Collaborative Research: Fast Hardware Encryption

合作研究：快速硬件加密

• 批准号: 9909259
• 负责人: R. Mark Goresky
• 金额: $ 7.11万
• 依托单位: Institute For Advanced Study
• 依托单位国家: 美国
• 项目类别: Standard Grant
• 财政年份: 2000
• 资助国家: 美国
• 起止时间: 2000-03-01 至 2003-02-28
• 项目状态: 已结题
• 来源: https://www.nsf.gov/awardsearch/showAward?AWD_ID=9909259&HistoricalAwards=false
• 关键词: Collaborative; Research; Fast; Hardware; Encryption

High speed, high volume cryptographic systems will form the basis for the security of video, wireless,and computer communications of the next decade. This research involves the design and development of suchsystems, especially that of hardware-based stream ciphers. High speed hardware-based stream ciphers canbe easily manufactured, programmed, and implemented. They can be used to encrypt data (such as voice orvideo) in real time and are used as embedded components in cellular telephones, GPS satellites,radar, and radio systems. Most stream ciphers, however, have been found to be vulnerable to variouscryptoanalytic attacks. This research involves the development and analysis of new architectures forstream cipher generators which have all the above advantages but which are much more secure thantraditional architectures.Linear feedback shift registers have proven especially useful for the generation of pseudorandom sequencesfor high speed communications. They have been intensively studied for over forty years and theirusefulness does not appear to have any end in sight. Recently a fundamentally new architecture for feedbackshift registers was discovered, the so-called feedback-with-carry shift register or FCSR. Thisarchitecture shares all the advantages of the linear feedback architecture such as high speed and ease ofimplementation, but the resulting pseudorandom sequences are also more secure. This researchinvolves a number of implementation issues for the new architecture including (1) the development of parallel circuitry for high speed generation of pseudorandom sequences, (2) the design of combiners and feedforward functions to further increase the security of FCSR sequences, (3) the design of clock-controlled FCSR circuits, and (4) the analysis of the cryptographic security of the FCSR sequences which are generated in this way.

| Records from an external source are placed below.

(** * cpom: closest point on a mesh

    A shallow embedding of the cpom query engine (Float3.h, OctreeNode.h,
    ClosestPointQuery.cpp) and the properties of its specification.

    Arithmetic.  The C++ code computes on [float], IEEE 754 binary32.
    Here a [float] is a rational, or one of the three special values
    that the code itself manipulates: the two infinities and NaN.  The
    program is embedded twice, from the same source text.

    - In the module [Binary32], below, with the arithmetic of the
      machine: every operation is rounded to binary32 ([round32]), with
      overflow and gradual underflow.  The theorems that depend on the
      values computed are stated on this embedding.

    - First, with exact operations on the rationals and the IEEE rules on
      the special values: no rounding, no overflow, no underflow.  This
      embedding serves the theorems that hold by the control flow and
      the comparisons alone, whatever the arithmetic, and the runs on
      small integers and dyadic fractions, on which no operation rounds.

    In both, the sign of a zero is not modelled: a zero divisor behaves
    as +0. *)

From Stdlib Require Import String.
From Stdlib Require Import QArith Qabs Qround Qpower Lqa ZArith List Bool Lia.
From Stdlib Require Import Permutation.
Import ListNotations.

Set Implicit Arguments.

(** ** Floats *)

Inductive float : Type :=
| Fin (q : Q)
| PInf
| NInf
| NaN.

Declare Scope fl_scope.
Delimit Scope fl_scope with fl.
Bind Scope fl_scope with float.

Definition nan : float := NaN.
Definition infinity : float := PInf.

Definition Qlt_bool (a b : Q) : bool := negb (Qle_bool b a).

Definition mul_sign (s1 s2 : comparison) : comparison :=
  match s1, s2 with
  | Eq, _ | _, Eq => Eq
  | Gt, Gt | Lt, Lt => Gt
  | _, _ => Lt
  end.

高速、大容量的加密系统将构成未来十年视频、无线和计算机通信安全的基础。 这项研究涉及此类系统的设计和开发，特别是基于硬件的流密码系统。 基于硬件的高速流密码可以轻松制造、编程和实施。 它们可用于实时加密数据（例如语音或视频），并用作蜂窝电话、GPS 卫星、雷达和无线电系统中的嵌入式组件。 然而，大多数流密码被发现容易受到各种密码分析攻击。 这项研究涉及流密码生成器新架构的开发和分析，该架构具有上述所有优点，但比传统架构安全得多。线性反馈移位寄存器已被证明对于生成高速通信的伪随机序列特别有用。 它们已经被深入研究了四十多年，而且它们的用处似乎没有尽头。 最近发现了一种全新的反馈移位寄存器架构，即所谓的反馈进位移位寄存器或 FCSR。 该架构具有线性反馈架构的所有优点，例如高速和易于实现，但产生的伪随机序列也更安全。 这项研究涉及新架构的许多实现问题，包括（1）用于高速生成伪随机序列的并行电路的开发，（2）组合器和前馈函数的设计以进一步提高FCSR序列的安全性，（3）时钟控制的FCSR电路的设计，以及（4）以此方式生成的FCSR序列的密码安全性分析。